_Work required:_ Below are some records. Print exactly the lines between the one holding "foldl (λ st" and the one holding "let preset := default", inclusive, and nothing else.

_Data:_
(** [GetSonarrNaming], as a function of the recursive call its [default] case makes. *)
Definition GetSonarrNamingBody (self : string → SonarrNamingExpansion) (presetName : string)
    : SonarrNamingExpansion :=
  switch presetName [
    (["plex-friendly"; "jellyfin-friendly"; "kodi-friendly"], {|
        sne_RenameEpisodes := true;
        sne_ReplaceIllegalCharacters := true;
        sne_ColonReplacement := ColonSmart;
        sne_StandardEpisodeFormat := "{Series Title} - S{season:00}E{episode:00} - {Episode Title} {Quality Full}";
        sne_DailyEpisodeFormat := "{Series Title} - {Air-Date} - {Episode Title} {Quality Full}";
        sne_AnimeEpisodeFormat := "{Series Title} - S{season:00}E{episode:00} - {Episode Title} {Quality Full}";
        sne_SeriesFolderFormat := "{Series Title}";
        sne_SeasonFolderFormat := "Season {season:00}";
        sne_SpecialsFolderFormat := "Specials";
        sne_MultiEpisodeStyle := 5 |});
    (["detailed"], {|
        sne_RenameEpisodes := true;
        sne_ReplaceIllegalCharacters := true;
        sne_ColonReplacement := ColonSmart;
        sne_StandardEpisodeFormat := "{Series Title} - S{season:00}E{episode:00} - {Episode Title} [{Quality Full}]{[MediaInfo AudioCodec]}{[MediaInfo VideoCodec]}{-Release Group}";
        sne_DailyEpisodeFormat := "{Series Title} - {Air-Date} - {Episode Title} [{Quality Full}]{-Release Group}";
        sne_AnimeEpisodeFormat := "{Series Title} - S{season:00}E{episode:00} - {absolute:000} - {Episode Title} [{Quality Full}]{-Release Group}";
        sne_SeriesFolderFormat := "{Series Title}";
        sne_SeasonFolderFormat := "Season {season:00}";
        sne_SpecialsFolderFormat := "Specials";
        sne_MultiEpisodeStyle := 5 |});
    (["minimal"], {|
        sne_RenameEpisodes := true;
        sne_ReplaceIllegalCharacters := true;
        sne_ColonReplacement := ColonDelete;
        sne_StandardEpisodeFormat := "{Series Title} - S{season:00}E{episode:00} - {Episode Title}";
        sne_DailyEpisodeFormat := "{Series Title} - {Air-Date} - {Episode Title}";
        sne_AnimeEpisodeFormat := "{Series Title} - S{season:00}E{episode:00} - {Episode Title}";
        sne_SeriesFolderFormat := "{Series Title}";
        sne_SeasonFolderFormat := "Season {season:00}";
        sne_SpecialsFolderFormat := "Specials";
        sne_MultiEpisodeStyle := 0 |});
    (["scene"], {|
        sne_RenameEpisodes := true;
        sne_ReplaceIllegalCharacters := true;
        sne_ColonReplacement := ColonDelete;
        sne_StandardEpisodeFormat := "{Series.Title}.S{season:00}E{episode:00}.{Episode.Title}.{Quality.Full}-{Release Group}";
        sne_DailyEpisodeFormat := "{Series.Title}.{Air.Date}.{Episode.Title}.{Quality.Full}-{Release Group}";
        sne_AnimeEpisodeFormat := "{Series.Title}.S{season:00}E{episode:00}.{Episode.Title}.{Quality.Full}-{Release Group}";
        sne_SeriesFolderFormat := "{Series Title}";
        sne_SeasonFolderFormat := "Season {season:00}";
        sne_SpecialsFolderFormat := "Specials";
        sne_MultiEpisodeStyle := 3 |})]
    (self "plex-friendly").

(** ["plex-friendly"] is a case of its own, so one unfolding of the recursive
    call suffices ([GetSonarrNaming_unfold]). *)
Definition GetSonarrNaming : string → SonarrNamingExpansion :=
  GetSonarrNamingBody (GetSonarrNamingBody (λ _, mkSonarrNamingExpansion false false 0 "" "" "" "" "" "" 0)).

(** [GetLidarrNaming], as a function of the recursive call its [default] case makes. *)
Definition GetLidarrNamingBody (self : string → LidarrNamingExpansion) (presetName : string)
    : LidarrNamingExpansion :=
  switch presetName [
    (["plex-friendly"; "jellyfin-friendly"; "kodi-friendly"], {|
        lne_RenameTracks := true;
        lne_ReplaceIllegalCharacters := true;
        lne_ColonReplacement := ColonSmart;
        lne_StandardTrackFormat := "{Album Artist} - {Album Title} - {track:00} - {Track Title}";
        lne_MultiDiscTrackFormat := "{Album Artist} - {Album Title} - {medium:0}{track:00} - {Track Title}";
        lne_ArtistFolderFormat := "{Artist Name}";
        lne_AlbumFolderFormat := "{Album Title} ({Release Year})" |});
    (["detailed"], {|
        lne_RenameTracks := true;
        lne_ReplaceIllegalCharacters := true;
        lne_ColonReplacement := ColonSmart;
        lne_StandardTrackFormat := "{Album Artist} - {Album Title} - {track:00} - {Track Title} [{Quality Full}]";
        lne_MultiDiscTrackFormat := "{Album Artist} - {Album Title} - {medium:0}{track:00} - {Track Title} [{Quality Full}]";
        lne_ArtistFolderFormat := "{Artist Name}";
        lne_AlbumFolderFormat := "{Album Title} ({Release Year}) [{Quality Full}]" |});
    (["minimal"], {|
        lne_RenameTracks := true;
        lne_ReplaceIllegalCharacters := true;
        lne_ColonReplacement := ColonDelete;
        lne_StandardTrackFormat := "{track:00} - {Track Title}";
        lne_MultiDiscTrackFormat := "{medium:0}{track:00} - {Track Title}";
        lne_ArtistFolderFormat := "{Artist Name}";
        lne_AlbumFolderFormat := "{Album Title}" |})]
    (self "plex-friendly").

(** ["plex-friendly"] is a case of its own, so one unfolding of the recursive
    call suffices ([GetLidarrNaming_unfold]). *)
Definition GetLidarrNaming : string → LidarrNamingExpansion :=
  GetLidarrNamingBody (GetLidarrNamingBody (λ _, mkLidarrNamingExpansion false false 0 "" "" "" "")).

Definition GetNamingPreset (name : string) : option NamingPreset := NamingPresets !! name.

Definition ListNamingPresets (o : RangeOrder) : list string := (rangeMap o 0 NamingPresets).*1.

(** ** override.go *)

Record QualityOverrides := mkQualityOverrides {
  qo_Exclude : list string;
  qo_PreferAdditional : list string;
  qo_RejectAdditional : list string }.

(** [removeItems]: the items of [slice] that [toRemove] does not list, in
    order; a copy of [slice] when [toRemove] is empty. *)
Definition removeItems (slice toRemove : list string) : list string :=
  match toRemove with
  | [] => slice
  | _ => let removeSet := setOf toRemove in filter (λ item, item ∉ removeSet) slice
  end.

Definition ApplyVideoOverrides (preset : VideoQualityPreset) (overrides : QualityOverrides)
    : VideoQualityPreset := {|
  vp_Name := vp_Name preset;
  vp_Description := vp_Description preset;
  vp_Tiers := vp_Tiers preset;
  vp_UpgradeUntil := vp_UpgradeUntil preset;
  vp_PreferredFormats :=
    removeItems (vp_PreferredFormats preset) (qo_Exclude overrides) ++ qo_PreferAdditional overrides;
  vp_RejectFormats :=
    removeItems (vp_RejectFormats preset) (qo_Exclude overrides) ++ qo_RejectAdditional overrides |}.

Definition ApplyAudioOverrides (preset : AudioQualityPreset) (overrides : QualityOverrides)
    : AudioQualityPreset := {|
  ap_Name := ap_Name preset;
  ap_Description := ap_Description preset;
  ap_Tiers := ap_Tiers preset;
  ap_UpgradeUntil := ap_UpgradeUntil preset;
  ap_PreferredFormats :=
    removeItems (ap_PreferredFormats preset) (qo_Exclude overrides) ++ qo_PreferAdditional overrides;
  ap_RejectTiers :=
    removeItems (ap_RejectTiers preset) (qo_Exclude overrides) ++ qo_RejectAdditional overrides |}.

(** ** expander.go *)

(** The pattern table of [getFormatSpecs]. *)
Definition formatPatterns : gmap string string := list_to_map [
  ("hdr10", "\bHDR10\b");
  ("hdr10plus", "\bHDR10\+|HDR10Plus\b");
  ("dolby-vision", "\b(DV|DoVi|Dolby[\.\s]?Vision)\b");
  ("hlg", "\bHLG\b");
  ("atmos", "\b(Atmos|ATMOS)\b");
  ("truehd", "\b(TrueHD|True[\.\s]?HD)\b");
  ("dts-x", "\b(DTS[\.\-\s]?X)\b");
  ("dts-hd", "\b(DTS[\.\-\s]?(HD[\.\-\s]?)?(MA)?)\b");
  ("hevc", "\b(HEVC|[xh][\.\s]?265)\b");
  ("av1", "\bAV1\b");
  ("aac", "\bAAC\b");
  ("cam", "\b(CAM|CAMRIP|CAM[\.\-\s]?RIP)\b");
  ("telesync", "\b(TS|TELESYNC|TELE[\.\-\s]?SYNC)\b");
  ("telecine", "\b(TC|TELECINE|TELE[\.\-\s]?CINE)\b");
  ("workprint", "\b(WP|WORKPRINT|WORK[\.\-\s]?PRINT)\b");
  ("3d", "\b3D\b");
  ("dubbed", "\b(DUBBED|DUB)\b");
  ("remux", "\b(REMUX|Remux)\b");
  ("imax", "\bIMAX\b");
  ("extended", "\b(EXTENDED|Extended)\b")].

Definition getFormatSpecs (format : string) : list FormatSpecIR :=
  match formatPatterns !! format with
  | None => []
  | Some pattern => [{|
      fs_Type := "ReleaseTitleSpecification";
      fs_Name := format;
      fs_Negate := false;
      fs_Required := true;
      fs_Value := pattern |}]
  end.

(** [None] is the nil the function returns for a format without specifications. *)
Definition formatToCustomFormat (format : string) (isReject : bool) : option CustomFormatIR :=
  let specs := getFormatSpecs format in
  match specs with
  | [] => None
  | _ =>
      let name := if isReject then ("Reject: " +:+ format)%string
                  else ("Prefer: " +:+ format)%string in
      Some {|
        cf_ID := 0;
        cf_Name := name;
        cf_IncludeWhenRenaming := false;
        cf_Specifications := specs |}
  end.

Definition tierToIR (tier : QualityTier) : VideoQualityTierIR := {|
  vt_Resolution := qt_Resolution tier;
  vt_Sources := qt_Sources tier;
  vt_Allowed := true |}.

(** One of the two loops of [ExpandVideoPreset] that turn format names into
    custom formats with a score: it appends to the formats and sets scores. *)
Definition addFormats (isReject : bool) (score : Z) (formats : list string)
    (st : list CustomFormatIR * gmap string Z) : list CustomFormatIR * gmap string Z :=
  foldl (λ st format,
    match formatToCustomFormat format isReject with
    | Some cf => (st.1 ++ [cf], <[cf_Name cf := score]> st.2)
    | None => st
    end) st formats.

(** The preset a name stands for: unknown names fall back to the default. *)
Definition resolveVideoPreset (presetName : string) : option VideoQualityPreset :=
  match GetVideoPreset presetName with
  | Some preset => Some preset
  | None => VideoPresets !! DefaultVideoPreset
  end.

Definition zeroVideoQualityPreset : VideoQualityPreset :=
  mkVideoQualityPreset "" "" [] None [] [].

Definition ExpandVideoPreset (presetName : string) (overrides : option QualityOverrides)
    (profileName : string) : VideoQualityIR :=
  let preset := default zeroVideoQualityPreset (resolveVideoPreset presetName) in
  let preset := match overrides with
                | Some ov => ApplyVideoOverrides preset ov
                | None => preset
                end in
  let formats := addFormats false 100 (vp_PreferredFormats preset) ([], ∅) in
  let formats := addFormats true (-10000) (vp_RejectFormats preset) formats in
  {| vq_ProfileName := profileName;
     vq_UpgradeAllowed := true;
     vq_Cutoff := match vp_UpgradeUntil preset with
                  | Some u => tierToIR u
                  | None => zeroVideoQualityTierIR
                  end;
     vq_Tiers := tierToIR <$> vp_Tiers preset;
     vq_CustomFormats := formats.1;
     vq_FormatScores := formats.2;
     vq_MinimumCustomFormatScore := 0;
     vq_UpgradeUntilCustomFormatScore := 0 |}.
...
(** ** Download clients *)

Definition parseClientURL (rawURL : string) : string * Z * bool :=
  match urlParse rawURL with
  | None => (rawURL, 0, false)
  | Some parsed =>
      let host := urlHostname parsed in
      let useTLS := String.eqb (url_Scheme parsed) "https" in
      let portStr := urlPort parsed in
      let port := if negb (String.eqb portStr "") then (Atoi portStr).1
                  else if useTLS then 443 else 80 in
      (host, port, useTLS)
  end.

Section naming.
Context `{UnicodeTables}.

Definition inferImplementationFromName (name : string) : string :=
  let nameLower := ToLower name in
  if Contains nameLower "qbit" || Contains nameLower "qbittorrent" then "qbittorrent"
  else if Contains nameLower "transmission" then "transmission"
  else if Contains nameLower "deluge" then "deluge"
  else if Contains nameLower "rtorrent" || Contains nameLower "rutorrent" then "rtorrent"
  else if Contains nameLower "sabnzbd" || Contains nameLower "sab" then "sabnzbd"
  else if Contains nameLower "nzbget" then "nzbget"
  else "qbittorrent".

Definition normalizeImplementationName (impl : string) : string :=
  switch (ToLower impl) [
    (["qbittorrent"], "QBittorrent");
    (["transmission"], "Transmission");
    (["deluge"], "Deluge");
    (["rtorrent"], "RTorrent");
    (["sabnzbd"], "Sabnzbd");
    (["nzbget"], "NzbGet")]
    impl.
==
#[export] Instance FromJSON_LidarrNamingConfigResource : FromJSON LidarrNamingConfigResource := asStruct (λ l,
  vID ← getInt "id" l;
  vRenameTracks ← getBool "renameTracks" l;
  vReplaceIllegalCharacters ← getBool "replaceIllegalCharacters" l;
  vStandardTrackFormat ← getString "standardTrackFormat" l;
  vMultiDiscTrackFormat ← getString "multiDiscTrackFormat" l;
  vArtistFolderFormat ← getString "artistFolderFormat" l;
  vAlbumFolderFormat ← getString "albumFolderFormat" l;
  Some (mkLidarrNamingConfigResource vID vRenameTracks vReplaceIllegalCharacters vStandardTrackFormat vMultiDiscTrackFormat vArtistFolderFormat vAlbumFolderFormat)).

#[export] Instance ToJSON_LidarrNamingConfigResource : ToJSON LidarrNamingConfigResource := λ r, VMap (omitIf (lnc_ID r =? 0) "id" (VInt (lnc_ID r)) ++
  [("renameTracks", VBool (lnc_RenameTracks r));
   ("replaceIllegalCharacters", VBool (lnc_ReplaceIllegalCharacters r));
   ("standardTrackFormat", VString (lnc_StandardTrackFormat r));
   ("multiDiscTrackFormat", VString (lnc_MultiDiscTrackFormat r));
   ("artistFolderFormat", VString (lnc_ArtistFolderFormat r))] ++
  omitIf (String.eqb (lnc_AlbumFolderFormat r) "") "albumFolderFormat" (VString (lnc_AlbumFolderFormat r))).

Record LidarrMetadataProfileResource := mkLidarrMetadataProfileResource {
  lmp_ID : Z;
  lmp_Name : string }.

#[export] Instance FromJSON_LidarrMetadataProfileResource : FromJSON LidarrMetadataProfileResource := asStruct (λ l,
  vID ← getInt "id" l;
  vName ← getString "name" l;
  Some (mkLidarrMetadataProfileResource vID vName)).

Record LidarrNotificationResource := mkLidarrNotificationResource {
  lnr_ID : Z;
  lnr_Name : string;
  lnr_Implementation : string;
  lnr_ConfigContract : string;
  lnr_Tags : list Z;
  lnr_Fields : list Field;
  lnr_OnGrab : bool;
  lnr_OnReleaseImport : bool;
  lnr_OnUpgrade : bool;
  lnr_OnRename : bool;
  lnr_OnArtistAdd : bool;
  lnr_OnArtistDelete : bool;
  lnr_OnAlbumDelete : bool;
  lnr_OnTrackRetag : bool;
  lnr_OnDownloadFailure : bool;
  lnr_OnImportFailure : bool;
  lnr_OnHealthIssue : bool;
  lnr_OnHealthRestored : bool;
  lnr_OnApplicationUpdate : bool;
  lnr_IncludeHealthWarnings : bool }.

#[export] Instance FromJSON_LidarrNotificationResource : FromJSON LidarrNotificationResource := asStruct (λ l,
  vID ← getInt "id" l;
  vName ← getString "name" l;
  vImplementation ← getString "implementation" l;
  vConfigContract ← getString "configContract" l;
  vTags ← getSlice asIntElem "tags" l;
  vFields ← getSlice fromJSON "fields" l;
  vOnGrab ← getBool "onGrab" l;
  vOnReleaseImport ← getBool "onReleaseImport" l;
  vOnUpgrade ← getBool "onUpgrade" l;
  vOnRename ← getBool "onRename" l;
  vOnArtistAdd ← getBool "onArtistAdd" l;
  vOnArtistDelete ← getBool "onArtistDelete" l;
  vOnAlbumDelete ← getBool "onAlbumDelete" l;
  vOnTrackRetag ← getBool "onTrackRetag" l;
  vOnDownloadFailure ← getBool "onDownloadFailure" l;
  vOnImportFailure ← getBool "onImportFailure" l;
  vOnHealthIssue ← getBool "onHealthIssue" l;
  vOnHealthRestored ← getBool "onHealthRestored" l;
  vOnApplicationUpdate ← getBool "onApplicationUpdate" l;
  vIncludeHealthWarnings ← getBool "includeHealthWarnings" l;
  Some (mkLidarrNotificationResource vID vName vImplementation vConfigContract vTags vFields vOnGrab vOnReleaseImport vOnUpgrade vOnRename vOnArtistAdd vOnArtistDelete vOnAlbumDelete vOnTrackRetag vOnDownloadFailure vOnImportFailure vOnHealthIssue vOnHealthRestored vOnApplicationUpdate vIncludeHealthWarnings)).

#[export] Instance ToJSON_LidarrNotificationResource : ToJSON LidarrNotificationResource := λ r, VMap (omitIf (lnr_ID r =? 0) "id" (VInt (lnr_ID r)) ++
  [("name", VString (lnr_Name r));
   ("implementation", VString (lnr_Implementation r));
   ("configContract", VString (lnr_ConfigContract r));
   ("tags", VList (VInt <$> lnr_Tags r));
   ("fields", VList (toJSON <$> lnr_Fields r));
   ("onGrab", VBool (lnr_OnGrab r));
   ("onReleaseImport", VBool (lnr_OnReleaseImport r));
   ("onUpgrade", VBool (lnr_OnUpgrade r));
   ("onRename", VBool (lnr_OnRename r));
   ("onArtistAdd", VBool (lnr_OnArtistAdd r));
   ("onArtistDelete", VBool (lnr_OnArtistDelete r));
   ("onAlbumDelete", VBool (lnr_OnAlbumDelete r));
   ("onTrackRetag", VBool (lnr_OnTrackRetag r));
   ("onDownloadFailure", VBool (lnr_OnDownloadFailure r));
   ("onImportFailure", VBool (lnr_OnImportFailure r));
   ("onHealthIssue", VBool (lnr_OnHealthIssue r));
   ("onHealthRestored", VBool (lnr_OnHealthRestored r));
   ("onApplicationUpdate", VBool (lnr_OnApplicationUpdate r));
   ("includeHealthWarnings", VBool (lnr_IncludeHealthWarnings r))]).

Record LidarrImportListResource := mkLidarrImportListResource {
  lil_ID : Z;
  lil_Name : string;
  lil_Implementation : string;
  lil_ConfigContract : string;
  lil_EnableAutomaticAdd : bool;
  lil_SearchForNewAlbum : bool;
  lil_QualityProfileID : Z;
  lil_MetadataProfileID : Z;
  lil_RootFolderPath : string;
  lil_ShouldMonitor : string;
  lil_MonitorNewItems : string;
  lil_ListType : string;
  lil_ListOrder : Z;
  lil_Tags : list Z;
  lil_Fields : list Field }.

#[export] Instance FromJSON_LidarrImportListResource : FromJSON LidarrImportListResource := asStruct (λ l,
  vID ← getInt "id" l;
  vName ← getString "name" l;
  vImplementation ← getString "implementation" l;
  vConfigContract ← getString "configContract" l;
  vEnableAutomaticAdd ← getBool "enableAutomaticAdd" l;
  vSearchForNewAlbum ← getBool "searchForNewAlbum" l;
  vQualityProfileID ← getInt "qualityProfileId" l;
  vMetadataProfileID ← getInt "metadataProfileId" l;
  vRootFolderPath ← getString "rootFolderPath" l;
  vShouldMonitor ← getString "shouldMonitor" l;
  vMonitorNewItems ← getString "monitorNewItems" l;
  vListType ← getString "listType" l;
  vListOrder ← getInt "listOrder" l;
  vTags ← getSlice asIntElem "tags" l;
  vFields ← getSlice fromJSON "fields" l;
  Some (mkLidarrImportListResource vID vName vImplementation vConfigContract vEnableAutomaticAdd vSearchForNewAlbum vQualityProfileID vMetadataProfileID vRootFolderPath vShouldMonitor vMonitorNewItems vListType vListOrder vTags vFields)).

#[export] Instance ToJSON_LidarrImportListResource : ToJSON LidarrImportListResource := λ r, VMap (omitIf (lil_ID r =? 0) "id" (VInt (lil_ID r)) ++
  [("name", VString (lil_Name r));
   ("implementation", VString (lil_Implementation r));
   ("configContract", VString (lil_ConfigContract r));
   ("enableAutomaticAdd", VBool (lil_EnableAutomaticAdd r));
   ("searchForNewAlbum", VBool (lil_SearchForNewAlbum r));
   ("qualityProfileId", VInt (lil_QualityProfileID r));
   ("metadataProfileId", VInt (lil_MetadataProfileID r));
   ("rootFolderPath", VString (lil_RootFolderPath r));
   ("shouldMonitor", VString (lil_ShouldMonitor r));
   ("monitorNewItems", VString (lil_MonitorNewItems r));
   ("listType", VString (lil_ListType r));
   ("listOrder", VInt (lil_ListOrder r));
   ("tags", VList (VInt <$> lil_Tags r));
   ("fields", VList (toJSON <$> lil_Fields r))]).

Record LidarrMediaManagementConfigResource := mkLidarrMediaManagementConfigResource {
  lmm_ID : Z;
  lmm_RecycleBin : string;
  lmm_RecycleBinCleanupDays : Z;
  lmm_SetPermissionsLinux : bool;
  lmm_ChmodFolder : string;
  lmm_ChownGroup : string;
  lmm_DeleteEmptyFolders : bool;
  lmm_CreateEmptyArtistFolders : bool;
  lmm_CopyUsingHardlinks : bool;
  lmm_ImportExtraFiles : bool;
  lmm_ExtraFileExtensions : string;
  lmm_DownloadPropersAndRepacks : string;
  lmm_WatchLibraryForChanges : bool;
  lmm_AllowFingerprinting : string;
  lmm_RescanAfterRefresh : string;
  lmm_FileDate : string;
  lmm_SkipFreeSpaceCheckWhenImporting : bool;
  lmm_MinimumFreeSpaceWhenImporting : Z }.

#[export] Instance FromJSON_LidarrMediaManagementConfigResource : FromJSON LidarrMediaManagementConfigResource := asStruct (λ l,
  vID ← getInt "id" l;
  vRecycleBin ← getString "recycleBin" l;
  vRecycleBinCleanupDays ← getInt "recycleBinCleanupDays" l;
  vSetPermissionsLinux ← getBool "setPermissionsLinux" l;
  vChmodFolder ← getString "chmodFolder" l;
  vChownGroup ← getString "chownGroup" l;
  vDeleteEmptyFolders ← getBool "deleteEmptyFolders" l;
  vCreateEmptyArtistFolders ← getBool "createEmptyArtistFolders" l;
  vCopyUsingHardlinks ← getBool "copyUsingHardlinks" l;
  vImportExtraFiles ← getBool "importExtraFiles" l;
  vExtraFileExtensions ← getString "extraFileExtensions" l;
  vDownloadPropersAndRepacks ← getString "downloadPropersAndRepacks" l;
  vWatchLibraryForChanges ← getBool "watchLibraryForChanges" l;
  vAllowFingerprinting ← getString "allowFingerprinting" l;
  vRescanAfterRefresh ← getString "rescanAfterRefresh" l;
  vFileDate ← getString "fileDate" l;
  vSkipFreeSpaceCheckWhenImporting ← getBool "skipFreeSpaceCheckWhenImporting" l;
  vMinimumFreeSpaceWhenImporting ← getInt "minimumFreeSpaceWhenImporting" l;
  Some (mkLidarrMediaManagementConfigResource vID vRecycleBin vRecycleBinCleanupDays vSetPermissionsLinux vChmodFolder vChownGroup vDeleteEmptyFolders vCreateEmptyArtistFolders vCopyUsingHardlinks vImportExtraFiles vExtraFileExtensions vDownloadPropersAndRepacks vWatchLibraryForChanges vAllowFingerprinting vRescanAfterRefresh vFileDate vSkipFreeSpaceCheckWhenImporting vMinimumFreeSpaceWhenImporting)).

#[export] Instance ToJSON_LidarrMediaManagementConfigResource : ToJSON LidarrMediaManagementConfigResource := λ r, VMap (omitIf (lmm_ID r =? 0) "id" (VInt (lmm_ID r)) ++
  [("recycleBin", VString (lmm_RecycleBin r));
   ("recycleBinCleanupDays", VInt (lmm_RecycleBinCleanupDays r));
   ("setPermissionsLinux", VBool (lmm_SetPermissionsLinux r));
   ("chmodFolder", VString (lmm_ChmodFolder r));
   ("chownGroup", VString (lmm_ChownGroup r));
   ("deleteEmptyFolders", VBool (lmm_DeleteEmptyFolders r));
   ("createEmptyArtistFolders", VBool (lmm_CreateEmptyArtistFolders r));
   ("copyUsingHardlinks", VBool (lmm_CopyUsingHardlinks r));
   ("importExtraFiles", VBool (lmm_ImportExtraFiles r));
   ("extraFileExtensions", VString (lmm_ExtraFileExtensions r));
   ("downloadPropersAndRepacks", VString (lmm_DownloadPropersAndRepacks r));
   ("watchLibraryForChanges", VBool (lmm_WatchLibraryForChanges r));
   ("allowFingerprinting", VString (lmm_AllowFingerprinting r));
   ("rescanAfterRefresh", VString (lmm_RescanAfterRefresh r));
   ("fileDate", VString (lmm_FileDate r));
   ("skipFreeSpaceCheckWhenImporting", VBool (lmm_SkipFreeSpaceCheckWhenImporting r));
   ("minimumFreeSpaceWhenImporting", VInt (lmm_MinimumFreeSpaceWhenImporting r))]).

_Problem solution:_
  foldl (λ st format,
    match formatToCustomFormat format isReject with
    | Some cf => (st.1 ++ [cf], <[cf_Name cf := score]> st.2)
    | None => st
    end) st formats.

(** The preset a name stands for: unknown names fall back to the default. *)
Definition resolveVideoPreset (presetName : string) : option VideoQualityPreset :=
  match GetVideoPreset presetName with
  | Some preset => Some preset
  | None => VideoPresets !! DefaultVideoPreset
  end.

Definition zeroVideoQualityPreset : VideoQualityPreset :=
  mkVideoQualityPreset "" "" [] None [] [].

Definition ExpandVideoPreset (presetName : string) (overrides : option QualityOverrides)
    (profileName : string) : VideoQualityIR :=
  let preset := default zeroVideoQualityPreset (resolveVideoPreset presetName) in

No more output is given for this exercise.